Seizures and Teens | Primary Seizures
Idiopathic (Primary) Generalized Seizures
The cause of most generalized seizures is unknown (also called idiopathic), although genetic factors are suspected. The three most common types are:
Absence Seizures (Often Called Petit Mal)
They are brief episodes of staring; the person is not aware of what is going on and cannot respond. The episode begins and ends suddenly, usually lasting less than 10 seconds, but may last 20 seconds or longer. There is no warning and immediately afterward the person is alert and able to pay attention.
The teenager may or may not be aware that a seizure has occurred. Sometimes the person is thought to be daydreaming, confused or have attention problems.
Simple absence seizures are just “stares.” Complex absence seizures mean that there may also be some change in muscle activity (e.g., eye blinking or automatic hand movements), especially if the seizure lasts more than 10 seconds.
There are two main syndromes of absence epilepsy:
- Childhood absence epilepsy begins between the ages of four and eight years old with most children outgrowing the seizures in their teenage years; very few will have tonic-clonic seizures.
- Juvenile absence epilepsy begins in the early teen years (10-14 years old); seizures often persist into adulthood and many develop tonic-clonic seizures.
Children with absence seizures have normal development and intelligence, but may have higher rates of behavioral, educational and social problems than other children.

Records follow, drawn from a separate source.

(** ** The contracts *)

Inductive t_spec (cx : CallCtx) (ix0 : Ix0) (w w' : World)
    : TmIx -> list (Pubkey * AccountData) -> list LogEntry -> Prop :=
| TS_initialize acc cs c am :
    let latest := ih_revision_height (tcs_latest_height cs) in
    w_accts w !! tk TKClient = None -> w_accts w !! tk TKApp = None ->
    w_accts w !! tk (TKCons latest) = None ->
    ti_authority acc ∈ cx_signers cx -> upgrade_authority_of w TENDERMINT_ID (ti_authority acc) ->
    am <> Pubkey_default -> tm_params_ok cs ->
    t_spec cx ix0 w w' (TInitialize acc cs c am)
      [(tk TKClient, DTmClientState cs);
       (tk (TKCons latest), DTmConsensusStateStore (mkTmConsensusStateStore latest c));
       (tk TKApp, DTmAppState (mkTmAppState (mkAccessManagerState am None)))] []
| TS_update acc h n th cs cs' st hd c' :
    submitted cx w acc h n th cs st hd c' -> w_accts w !! tk (TKCons h) = None ->
    advanced cs (header_height hd) cs' -> w_return_data w' = Some (TENDERMINT_ID, [x00]) ->
    t_spec cx ix0 w w' (TAssembleAndUpdateClient acc h n th)
      [(tk TKClient, DTmClientState cs');
       (tk (TKCons h), DTmConsensusStateStore (mkTmConsensusStateStore h c'))] []
| TS_noop acc h n th cs st hd c' st0 :
    submitted cx w acc h n th cs st hd c' -> tm_stored w (TKCons h) (DTmConsensusStateStore st0) ->
    ~ contradicts st0 st c' -> w_return_data w' = Some (TENDERMINT_ID, [x01]) ->
    t_spec cx ix0 w w' (TAssembleAndUpdateClient acc h n th)
      [(tk TKClient, DTmClientState cs); (tk (TKCons h), DTmConsensusStateStore st0)] []
| TS_conflict acc h n th cs cs' st hd c' st0 :
    submitted cx w acc h n th cs st hd c' -> tm_stored w (TKCons h) (DTmConsensusStateStore st0) ->
    contradicts st0 st c' -> freezes cs cs' -> w_return_data w' = Some (TENDERMINT_ID, [x02]) ->
    t_spec cx ix0 w w' (TAssembleAndUpdateClient acc h n th)
      [(tk TKClient, DTmClientState cs'); (tk (TKCons h), DTmConsensusStateStore st0)] []
| TS_misbehaviour acc n th1 th2 cs cs' st1 st2 mb b ks :
    let seeds_at := misbehaviour_chunk_seeds (tsm_submitter acc) in
    relayed cx w (tsm_submitter acc) ->
    tm_stored w TKClient (DTmClientState cs) -> is_frozen cs = false ->
    tm_stored w (TKCons th1) (DTmConsensusStateStore st1) ->
    tm_stored w (TKCons th2) (DTmConsensusStateStore st2) ->
    chunks_hold w (tsm_remaining acc) seeds_at misbehaviour_chunk_bytes (Z.to_nat n) b ->
    tm_deserialize_misbehaviour b = Ok mb ->
    revision_height (hd_trusted_height (mb_header1 mb)) = th1 ->
    revision_height (hd_trusted_height (mb_header2 mb)) = th2 ->
    misbehaved cs (tss_consensus_state st1) (tss_consensus_state st2) (w_clock w) mb ->
    freezes cs cs' ->
    (forall k, k ∈ ks <-> exists i, (i < Z.to_nat n)%nat /\ k = pda_key (seeds_at (Z.of_nat i)) TENDERMINT_ID) ->
    refunded (tsm_submitter acc) ks w w' ->
    t_spec cx ix0 w w' (TAssembleAndSubmitMisbehaviour acc n th1 th2)
      ((tk TKClient, DTmClientState cs') :: zeroed ks) []
| TS_upload_header acc p :
    may_upload cx w (tu_submitter acc) (ucp_chunk_data p) ->
    t_spec cx ix0 w w' (TUploadHeaderChunk acc p)
      [(pda_key (header_chunk_seeds (tu_submitter acc) (ucp_target_height p) (ucp_chunk_index p)) TENDERMINT_ID,
        DHeaderChunk (mkHeaderChunk (tu_submitter acc) (ucp_chunk_data p)))] []
| TS_upload_misbehaviour acc p :
    may_upload cx w (tu_submitter acc) (ump_chunk_data p) ->
    t_spec cx ix0 w w' (TUploadMisbehaviourChunk acc p)
      [(pda_key (misbehaviour_chunk_seeds (tu_submitter acc) (ump_chunk_index p)) TENDERMINT_ID,
        DMisbehaviourChunk (mkMisbehaviourChunk (ump_chunk_data p)))] []
| TS_cleanup_upload acc ks :
    tcl_submitter acc ∈ cx_signers cx ->
    (forall k, k ∈ ks <-> k ∈ tcl_remaining acc /\ live (submitted_by (tcl_submitter acc)) w k) ->
    refunded (tcl_submitter acc) ks w w' ->
    t_spec cx ix0 w w' (TCleanupIncompleteUpload acc) (zeroed ks) []
| TS_cleanup_misbehaviour acc ks :
    tcl_submitter acc ∈ cx_signers cx ->
    (forall k, k ∈ ks <-> (exists i, tcl_remaining acc !! i = Some k /\
       k = pda_key (misbehaviour_chunk_seeds (tcl_submitter acc) (Z.of_nat i)) TENDERMINT_ID) /\
       live (fun _ => True) w k) ->
    refunded (tcl_submitter acc) ks w w' ->
    t_spec cx ix0 w w' (TCleanupIncompleteMisbehaviour acc) (zeroed ks) []
| TS_pre_verify acc s valid :
    relayed cx w (tp_submitter acc) -> w_accts w !! sig_verify_key (sd_signature_hash s) = None ->
    sd_signature_hash s = sha256 (sd_pubkey s ++ sd_msg s ++ sd_signature s) ->
    valid = verify_ed25519_from_sysvar ix0 (sd_pubkey s) (sd_msg s) (sd_signature s) ->
    (ix0_ran ix0 -> valid = true -> ed25519_verify (sd_pubkey s) (sd_msg s) (sd_signature s) = true) ->
    t_spec cx ix0 w w' (TPreVerifySignature acc s)
      [(sig_verify_key (sd_signature_hash s),
        DSignatureVerification (mkSignatureVerification valid (tp_submitter acc)))] []
| TS_membership acc msg cs st :
    tm_ready w (mm_height msg) cs st -> shows st (mm_proof msg) (mm_path msg) (mm_value msg) ->
    w_return_data w' = w_return_data w ->
    t_spec cx ix0 w w' (TVerifyMembership acc msg) [] []
| TS_non_membership acc msg cs st :
    tm_ready w (nm_height msg) cs st -> shows_absent st (nm_proof msg) (nm_path msg) ->
    w_return_data w' = Some (TENDERMINT_ID,
      u64_to_le_bytes (tmc_timestamp (tss_consensus_state st) / 1000000000)) ->
    t_spec cx ix0 w w' (TVerifyNonMembership acc msg) [] []
| TS_status acc cs st :
    tm_stored w TKClient (DTmClientState cs) ->
    tm_stored w (TKCons (ih_revision_height (tcs_latest_height cs))) (DTmConsensusStateStore st) ->
    w_return_data w' = Some (TENDERMINT_ID,
      [ClientStatus_to_u8 (tm_status cs (tss_consensus_state st) (w_clock w))]) ->
    t_spec cx ix0 w w' (TClientStatus acc) [] []
| TS_propose acc app n :
    let manager := ams_access_manager (tas_am_state app) in
    tm_stored w TKApp (DTmAppState app) -> admin_at TENDERMINT_ID cx w manager (tt_admin acc) ->
    ams_pending_access_manager (tas_am_state app) = None ->
    t_spec cx ix0 w w' (TProposeAccessManagerTransfer acc n)
      [(tk TKApp, DTmAppState (mkTmAppState (mkAccessManagerState manager (Some n))))]
      [LEvent TENDERMINT_ID (AccessManagerTransferProposed manager n)]
| TS_accept acc app n :
    tm_stored w TKApp (DTmAppState app) -> ams_pending_access_manager (tas_am_state app) = Some n ->
    admin_at TENDERMINT_ID cx w n (tt_admin acc) ->
    t_spec cx ix0 w w' (TAcceptAccessManagerTransfer acc)
      [(tk TKApp, DTmAppState (mkTmAppState (mkAccessManagerState n None)))]
      [LEvent TENDERMINT_ID (AccessManagerTransferAccepted (ams_access_manager (tas_am_state app)) n)]
| TS_cancel acc app n :
    let manager := ams_access_manager (tas_am_state app) in
    tm_stored w TKApp (DTmAppState app) -> ams_pending_access_manager (tas_am_state app) = Some n ->
    admin_at TENDERMINT_ID cx w manager (tt_admin acc) ->
    t_spec cx ix0 w w' (TCancelAccessManagerTransfer acc)
      [(tk TKApp, DTmAppState (mkTmAppState (mkAccessManagerState manager None)))]
      [LEvent TENDERMINT_ID (AccessManagerTransferCancelled manager n)].

(** An instruction meets its contract: it leaves the named accounts with the
    given data, and every other account of the ledger as it was. *)
Definition performed (cx : CallCtx) (ix0 : Ix0) (ix : TmIx) (w w' : World) : Prop :=
  exists ch l, t_spec cx ix0 w w' ix ch l /\
    own_log TENDERMINT_ID w' = own_log TENDERMINT_ID w ++ l /\
    (forall k d, (k, d) ∈ ch -> held TENDERMINT_ID w' k d) /\
    forall k, k ∉ fst <$> ch -> w_accts w' !! k = w_accts w !! k.

End TmContract.

Section TmPerformed.
Context `{Platform} `{!PlatformOk} `{TendermintLib} `{!TendermintLibOk}.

The EEG is extremely helpful in diagnosing absence seizures. In most cases, generalized spike-and-wave discharges at three-per-second or faster are recorded, especially during hyperventilation. Brain MRI is normal.
Absence seizures may be confused with complex partial seizures (see below), however, absence seizures are usually shorter and are not associated with a warning (aura) or after effects such as tiredness or confusion.
They are the most under-diagnosed seizure type in my experience. Myoclonic seizures occur as brief, shock-like jerks of a muscle or group of muscles. Myoclonus may occur in people who do not have epilepsy (e.g., sudden jerks when a person is falling asleep or benign nocturnal myoclonus) and in these situations is not considered epilepsy.
Epileptic myoclonus usually causes abnormal movements that involve both sides of the body (e.g., neck, shoulders, and upper arms) at the same time. Myoclonic seizures are the main seizure type in teenagers with juvenile myoclonic epilepsy. In this syndrome, seizures most commonly occur within one hour after awakening. The attacks are usually well controlled with medication, which often needs to be continued throughout the person’s life.
Calvin During A Tonic-Clonic Seizure
Tonic-Clonic (Grand Mal) Seizures
They are convulsive seizures. The person briefly stiffens on both sides, loses consciousness and falls if standing. The stiffening (tonic phase) is followed by jerking (clonic phase) of the arms and legs. The seizures usually last one to three minutes. There may be excessive saliva production, sometimes incorrectly described as “foaming” at the mouth. The tongue or cheek may be bitten. Loss of urine or, rarely, a bowel movement may occur. After the convulsion, the person is usually tired and confused for minutes to hours and often sleeps. At times the person can be agitated.